WHAT IS REQUIRED: Could you copy exactly the line that contains "rewrite (se_bind_step (mret tt : LM unit) _ lb" and every line after it to the end of the records, and nothing more?

(Collected data entries)

^^^^

(** The consistency check passes when the database has what is observed. *)
Lemma verify_consistency_spec t l :
  synced l (from t) → (has_db l = true → stored_nonce l (from t) = Some (view l (from t)).2) →
  (to t ≠ address_zero → synced l (to t)) →
  ∃ l', verify_post_transaction_consistency t l = (Ok tt, l') ∧ reads l l'.
Proof.
  intros Hs Hn Hto. unfold verify_post_transaction_consistency, synced, has_db in *.
  rewrite (se_bind_step (E:=BlockchainError) se_get _ l l l eq_refl).
  destruct (database l) as [db|] eqn:Hd; [|by exists l].
  specialize (Hs eq_refl). specialize (Hn eq_refl).
  destruct (get_balance_spec (from t) l) as (la & Ga & Ra). rewrite (se_bind_step _ _ _ _ _ Ga).
  unfold check_equal. rewrite Hs. cbn [default]. rewrite Z.eqb_refl.
  rewrite (se_bind_step (mret tt : LM unit) _ la tt la eq_refl).
  destruct (get_nonce_spec (from t) la) as (lb & Gb & Rb). rewrite (se_bind_step _ _ _ _ _ Gb).
  rewrite Hn, (rd_view _ _ Ra). cbn [default]. rewrite Z.eqb_refl.
  rewrite (se_bind_step (mret tt : LM unit) _ lb tt lb eq_refl).
  assert (reads l lb) as Rab by (by transitivity la).
  destruct (bool_decide (to t = address_zero)) eqn:Hz; [by exists lb|]. bool_to_prop. specialize (Hto Hz eq_refl).
  destruct (get_balance_spec (to t) lb) as (lc & Gc & Rc). rewrite (se_bind_step _ _ _ _ _ Gc).
  rewrite Hto, (rd_view _ _ Rab). cbn [default]. rewrite Z.eqb_refl. exists lc. split; [done|].
  by transitivity lb.
Qed.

^^^^

THE COMPLETED TASK:
  rewrite (se_bind_step (mret tt : LM unit) _ lb tt lb eq_refl).
  assert (reads l lb) as Rab by (by transitivity la).
  destruct (bool_decide (to t = address_zero)) eqn:Hz; [by exists lb|]. bool_to_prop. specialize (Hto Hz eq_refl).
  destruct (get_balance_spec (to t) lb) as (lc & Gc & Rc). rewrite (se_bind_step _ _ _ _ _ Gc).
  rewrite Hto, (rd_view _ _ Rab). cbn [default]. rewrite Z.eqb_refl. exists lc. split; [done|].
  by transitivity lb.
Qed.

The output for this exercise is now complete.